Bobbie pulled up the torpedo targeting system and targeted the drive cones of two of the ships. “Two away,” she said, releasing her first two fish into the water. Bright drive trails lit the sky as they streaked off. The ready-to-fire indicator went red as the ship reloaded the tubes. Bobbie was already selecting the drive cones of the next two UN ships. The instant the ready indicator went green, she fired them both. She targeted the last two destroyers, then checked on the progress of her first two torpedoes. They were both gone, shot down by the destroyers’ aft PDCs. A wave of fast-moving blobs of light hurtled toward them, and Alex threw the ship sideways, dancing out of the line of fire.

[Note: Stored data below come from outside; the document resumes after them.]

(** * Webflow data recorder: capture pipeline and session-partitioned action store

    A shallow embedding of [src/database/vector_db.py] and
    [src/browser/controller.py], and the properties of the capture
    pipeline proved about it.

    - Python dictionaries and JSONB objects are [gmap string _]: JSONB keeps
      one value per key and no key order, and a later key of a dict literal
      overrides an earlier equal one.
    - Module globals ([PG_CONN], [page_action_logs], [flows], [all_windows])
      are fields of explicit state records threaded through the functions.
    - What the outside world decides (whether the database server answers,
      whether a statement raises, the clock) is an explicit environment
      argument.
    - The browser is the driver as WebDriver specifies it: the value of a
      script is what its body returns, and a command that is not a dialog
      command, sent while a dialog is open, dismisses the dialog and
      fails. *)

From stdpp Require Import base option list gmap strings pretty.
From Stdlib Require Import ZArith Ascii String.

Local Open Scope string_scope.
Local Open Scope Z_scope.
Local Open Scope list_scope.

Set Warnings "-register-all".

(** ** JSON values *)

(** What [psycopg2] hands back for a JSONB column, and what Selenium hands
    back for a JavaScript object.  [JNull] also stands for SQL [NULL]:
    both arrive in Python as [None]. *)
Inductive json : Type :=
  | JNull
  | JBool (b : bool)
  | JNum (n : Z)
  | JStr (s : string)
  | JArr (l : list json)
  | JObj (m : gmap string json).

(** Python truthiness of a decoded JSON value. *)
Definition truthy (v : json) : bool :=
  match v with
  | JNull => false
  | JBool b => b
  | JNum n => negb (Z.eqb n 0)
  | JStr s => negb (bool_decide (s = ""))
  | JArr l => match l with [] => false | _ => true end
  | JObj m => negb (bool_decide (m = ∅))
  end.

(** ** The [page_embeddings] table (vector_db.py) *)

Module VectorDb.

(** [model.encode(text)]: the embedding is kept symbolically, as the text it
    was computed from. *)
Inductive embedding_t : Type := Encode (text : string).

(** One row of [page_embeddings]; [url] is the primary key and is the key
    of the table map. *)
Record row : Type := Row {
  embedding : option embedding_t;
  content : option string;
  content_type : string;
  timestamp : Z;
  title : string;
  is_alert : bool;
  session_id : option string;
  page_actions : json
}.

(** The module globals [PG_CONN]/[PG_CURSOR] (set or [None]) and the table. *)
Record pg : Type := Pg {
  PG_CONN : bool;
  table : gmap string row
}.
Lemma mkdir_frame (p : Path) (w : World) (r : result unit) (w' : World) :
  mkdir p w = (r, w') ->
  current_user w' = current_user w /\ user_table w' = user_table w
  /\ files (fs w') = files (fs w)
  /\ (r = Ok tt -> is_dir (fs w') p = true).
Proof.
  unfold mkdir, bind, get_fs, lift, put_fs, mkdir_parents_exist_ok.
  destruct (mkdir_chain (fs w) (anchor p) [] (parts p)) as [f'|e] eqn:Hchain.
  - intros [= <- <-]. cbn. repeat split.
    + eapply mkdir_chain_files; exact Hchain.
    + intros _. unfold is_dir. apply mkdir_chain_dirs in Hchain as [_ Hin].
      destruct p as [a [|c ps]]; [reflexivity|].
      cbn [parts anchor] in *. rewrite bool_decide_eq_false_2 by discriminate.
      apply bool_decide_eq_true. apply Hin. discriminate.
  - intros [= <- <-]. repeat split. discriminate.
Qed.

Lemma write_file_files (f f' : FS) (p : Path) (data : bytes) :
  write_file f p data = Ok f' -> files f' = <[p := data]> (files f).
Proof.
  unfold write_file. destruct (is_dir f p); [discriminate|].
  destruct (negb _); [discriminate|]. intros [= <-]. reflexivity.
Qed.

(** *** One file *)

(** [save_image_from_bytes] writes at most one file, at
    [upload_dir / Path(filename).name], and only when it returns. *)
Lemma save_image_frame (content : bytes) (filename : string) (upload_dir : Path)
    (w : World) (r : result Path) (w' : World) :
  save_image content filename upload_dir w = (r, w') ->
  current_user w' = current_user w /\ user_table w' = user_table w /\
  match r with
  | Ok file_path =>
      file_path = joinpath upload_dir (name (parse filename)) /\
      exists data, files (fs w') = <[file_path := data]> (files (fs w))
  | Raise e =>
      files (fs w') = files (fs w) /\ exn_cls e = OSError
  end.
Proof.
  unfold save_image_from_bytes, try_catch. unfold bind at 1.
  destruct (mkdir upload_dir w) as [[[]|e] w1] eqn:Hmkdir;
    apply mkdir_frame in Hmkdir as (Hu & Ht & Hf & _).
  - unfold bind, lift, get_fs, put_fs, ret.
    destruct (Image_open content) as [image|e].
    + destruct (Image_save image _) as [data|e].
      * destruct (write_file (fs w1) _ data) as [f'|e] eqn:Hwrite.
        -- intros [= <- <-]. cbn. repeat split; try assumption.
           exists data. rewrite (write_file_files _ _ _ _ Hwrite), Hf. reflexivity.
        -- rewrite except_Exception_catches_all. unfold raise. intros [= <- <-].
           repeat split; assumption.
      * rewrite except_Exception_catches_all. unfold raise. intros [= <- <-].
        repeat split; assumption.
    + rewrite except_Exception_catches_all. unfold raise. intros [= <- <-].
      repeat split; assumption.
  - rewrite except_Exception_catches_all. unfold raise. intros [= <- <-].
    repeat split; assumption.
Qed.
(** C2, as the claim has it, fails: alice's socket s1 sits in R1 and R2 and
    alice types in R1; whether the socket closes or the client sends
    [user_offline] with the rooms still joined, the only event is the
    [friend_offline] to bob: no leave reaches R1 or R2, no stop-typing
    reaches R1. *)
Lemma disconnect_cascade_is_not_full :
  rooms_of (io Scenario.w_typing) "s1" = ["s1"; "cku3x1r1"; "cku3x2r2"] /\
  typing_rows "u_alice" "cku3x1r1" (db Scenario.w_typing) =
    [mkActivity "u_alice" "cku3x1r1" "TYPING" Scenario.t0] /\
  emitted (disconnect Scenario.alice_s1) Scenario.w_typing =
    [mkEmission (ToRoomExcept "user:u_bob" "s1") "friend_offline"
                (PPresence "u_alice" Scenario.t0)] /\
  emitted (user_offline Scenario.alice_s1) Scenario.w_typing =
    [mkEmission (ToRoomExcept "user:u_bob" "s1") "friend_offline"
                (PPresence "u_alice" Scenario.t0)] /\
  ~ full_cascade "u_bob" "cku3x1r1" "cku3x2r2"
      (emitted (disconnect Scenario.alice_s1) Scenario.w_typing) /\
  ~ full_cascade "u_bob" "cku3x1r1" "cku3x2r2"
      (emitted (user_offline Scenario.alice_s1) Scenario.w_typing).
Proof.
  repeat split; try reflexivity; intros (_ & H & _); vm_compute in H; discriminate H.
Qed.

(** ** The client after a rejected handshake *)

Lemma usable_ensure (st : Client.State) (t : Token) :
  Client.accessToken st = Some t -> usable t (Client.clock st) = true ->
  Client.ensureValidToken st = (Client.Fulfilled, st) /\
  token_falsy (Some t) = false.
Proof.
  intros Ht Hu. unfold usable in Hu. apply andb_prop in Hu. destruct Hu as [Hn He].
  apply negb_true_iff in Hn, He. split; [|exact Hn].
  unfold Client.ensureValidToken. rewrite Ht.
  destruct t as [j|[|c s]]; try discriminate Hn;
    cbn -[Client.isExpired Client.refreshAccessToken]; now rewrite He.
Qed.












(** ** Refreshing *)

Lemma existsb_filter_false {A} (p q : A -> bool) (l : list A) :
  existsb p l = false -> existsb p (filter q l) = false.
Proof.
  induction l as [|x l IH]; cbn; [reflexivity|].
  intros H. apply orb_false_iff in H. destruct H as [Hx Hl].
  destruct (q x); cbn; [rewrite Hx|]; auto.
Qed.

Lemma refresh_run (cfg : Secrets) (tok : Token) (s : string) (w : World)
    (decoded : TokenPayload) (stored : RefreshToken) (user : User) :
  fault w = None ->
  verifyRefreshToken cfg tok (now w) = Ok decoded ->
  find (Prisma.refreshToken_where (tp_userId decoded) (now w)) (refreshTokens (db w)) =
    Some stored ->
  find (fun u => String.eqb (user_id u) (rt_userId stored)) (users (db w)) = Some user ->
  unused_token s (db w) = true ->
  http_status (refresh cfg tok s w) = Some 200 /\
  refreshTokens (db (exec (refresh cfg tok s) w)) =
    (filter (fun r => negb (String.eqb (rt_id r) (rt_id stored))) (refreshTokens (db w))
       ++ [fresh_row cfg s user w])%list /\
  users (db (exec (refresh cfg tok s) w)) = users (db w) /\
  fault (exec (refresh cfg tok s) w) = None.
Proof.
  intros Hf Hv Hfind Huser Hnew.
  unfold unused_token in Hnew. apply negb_true_iff in Hnew.
  assert (Hex : existsb (fun r => String.eqb (rt_id r) (rt_id stored)) (refreshTokens (db w)) = true).
  { apply existsb_exists. exists stored. apply find_some in Hfind.
    split; [tauto|apply String.eqb_refl]. }
  unfold http_status, exec, refresh, try_catch, bind, new_Date.
  rewrite Hv. unfold Prisma.refreshToken_findFirst.
  rewrite query_run by exact Hf. rewrite Hfind, Huser.
  unfold generateTokens, Prisma.refreshToken_delete, Prisma.refreshToken_create.
  erewrite mutate_run; [|exact Hf|rewrite Hex; reflexivity].
  erewrite mutate_run;
    [|exact Hf
     |cbn; rewrite (existsb_filter_false _ _ _ Hnew); reflexivity].
  cbn. auto.
Qed.

Lemma find_present {A} (p : A -> bool) (l : list A) (x : A) :
  In x l -> p x = true -> exists y, find p l = Some y.
Proof.
  intros Hin Hp. destruct (find p l) as [y|] eqn:E; [now exists y|].
  now rewrite (find_none p l E x Hin) in Hp.
Qed.

Lemma verifyRefreshToken_payload (cfg : Secrets) (tok : Token) (t t' : Date)
    (d d' : TokenPayload) :
  verifyRefreshToken cfg tok t = Ok d -> verifyRefreshToken cfg tok t' = Ok d' -> d = d'.
Proof.
  unfold verifyRefreshToken, jwt_verify. destruct tok as [j|s]; [|discriminate].
  repeat match goal with |- context [if ?c then _ else _] => destruct c end;
    try discriminate; congruence.
Qed.

Lemma refresh_replay (cfg : Secrets) (tok : Token) (s1 s2 : string) (w : World)
    (t2 : Date) (decoded decoded2 : TokenPayload) (stored : RefreshToken) (user : User) :
  fault w = None ->
  verifyRefreshToken cfg tok (now w) = Ok decoded ->
  find (Prisma.refreshToken_where (tp_userId decoded) (now w)) (refreshTokens (db w)) =
    Some stored ->
  find (fun u => String.eqb (user_id u) (rt_userId stored)) (users (db w)) = Some user ->
  verifyRefreshToken cfg tok t2 = Ok decoded2 ->
  (t2 < sevenDaysLater (TZ cfg) (now w))%Z ->
  unused_token s1 (db w) = true ->
  unused_token s2 (db w) = true ->
  String.eqb s1 s2 = false ->
  http_status (refresh cfg tok s1 w) = Some 200 /\
  http_status (refresh cfg tok s2 (at_time t2 (exec (refresh cfg tok s1) w))) = Some 200.
Proof.
  intros Hf Hv Hfind Huser Hv2 Ht2 Hnew1 Hnew2 Hne.
  destruct (refresh_run cfg tok s1 w decoded stored user Hf Hv Hfind Huser Hnew1)
    as (H200 & Hrows & Husers & Hf1).
  split; [exact H200|].
  assert (decoded2 = decoded) as -> by (symmetry; eapply verifyRefreshToken_payload; eauto).
  set (w1 := exec (refresh cfg tok s1) w) in *.
  pose proof (find_some _ _ Hfind) as [_ Hw]. unfold Prisma.refreshToken_where in Hw.
  apply andb_prop in Hw. destruct Hw as [Huid _]. apply String.eqb_eq in Huid.
  pose proof (find_some _ _ Huser) as [_ Hid]. apply String.eqb_eq in Hid.
  destruct (find_present (Prisma.refreshToken_where (tp_userId decoded) t2)
              (refreshTokens (db w1)) (fresh_row cfg s1 user w)) as [stored2 Hfind2].
  { rewrite Hrows. apply in_or_app. right. now left. }
  { unfold Prisma.refreshToken_where, fresh_row. cbn.
    rewrite Hid, Huid, String.eqb_refl. cbn. now apply Z.ltb_lt. }
  pose proof (find_some _ _ Hfind2) as [_ Hw2]. unfold Prisma.refreshToken_where in Hw2.
  apply andb_prop in Hw2. destruct Hw2 as [Huid2 _]. apply String.eqb_eq in Huid2.
  apply (refresh_run cfg tok s2 (at_time t2 w1) decoded stored2 user).
  - exact Hf1.
  - exact Hv2.
  - exact Hfind2.
  - cbn. rewrite Husers, Huid2, <- Huid. exact Huser.
  - unfold unused_token in *. apply negb_true_iff in Hnew2. apply negb_true_iff.
    cbn [at_time db]. rewrite Hrows, existsb_app.
    rewrite (existsb_filter_false _ _ _ Hnew2). cbn. now rewrite Hne.
Qed.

It wasn’t enough. A yellow atmosphere warning light began rotating in the cockpit, and a ditone Klaxon sounded.
“We’re hit,” Holden said, his voice calm. “Dumping the atmosphere. Hope everyone has their hat on tight.”
As Holden shut down the air system, the sounds of the ship faded until Bobbie could hear only her own breathing and the faint hiss of the 1MC channel on her headset.
“Wow,” Amos said over the comm. “Three hits. Small projectiles, probably PDC rounds. Managed to go right through us without hitting anything that mattered.”
“It went through my room,” the scientist, Prax, said.
“Bet that woke you up,” Amos said, his voice a grin.
“I soiled myself,” Prax replied without a hint of humor.
“Quiet,” Holden said, but there was no malice in it. “Stay off the channel, please.”
Bobbie let the rational, thinking part of her mind listen to the back-and-forth. She had no use for that part of her brain right now. The part of her mind that had been trained to acquire targets and fire torpedoes at them worked without her interference. The lizard was driving now.
She didn’t know how many torpedoes she’d fired when there was an enormous flash of light and the camera display blacked out for a second. When it came back, one of the UN destroyers was torn in two, the rapidly separating pieces of hull spinning away from each other, trailing a faint gas cloud and small bits of jetsam. Some of those things flying out of the shattered ship would be UN sailors. Bobbie ignored that. The lizard rejoiced.
The destruction of the first UN ship tipped the scales, and within minutes the other five were heavily damaged or destroyed. A UN captain sent out a distress call and immediately signaled surrender.
Bobbie looked at her display. Three UN ships destroyed. Three heavily damaged. The Martians had lost two destroyers, and one of their cruisers was badly damaged. The Rocinante had three bullet wounds that had let all her air out, but no other damage.
They’d won.
“Holy shit,” Alex said. “Captain, we have got to get one of these.”
It took Bobbie a minute to realize he was talking about her.
“You have the gratitude of the UN government,” Avasarala was saying to the Martian commander. “Or at least the part of the UN government I run. We’re going to Io to blow up some more ships and maybe stop the apocalypse. Want to come with?”
Bobbie opened a private channel to Avasarala.
“We’re all traitors now.”
“Ha!” the old lady said. “Only if we lose.”
Chapter Forty-Four: Holden
From the outside, the damage to the Rocinante was barely noticeable. The three point defense cannon rounds fired by one of the UN destroyers had hit her just forward of the sick bay and, after a short diagonal trip through the ship, exited through the machine shop, two decks below. Along the way, one of them had passed through three cabins in the crew deck.
Holden had expected the little botanist to be a wreck, especially after his crack about soiling himself. But when Holden had checked on him after the battle, he’d been surprised by the nonchalant shrug the scientist had given.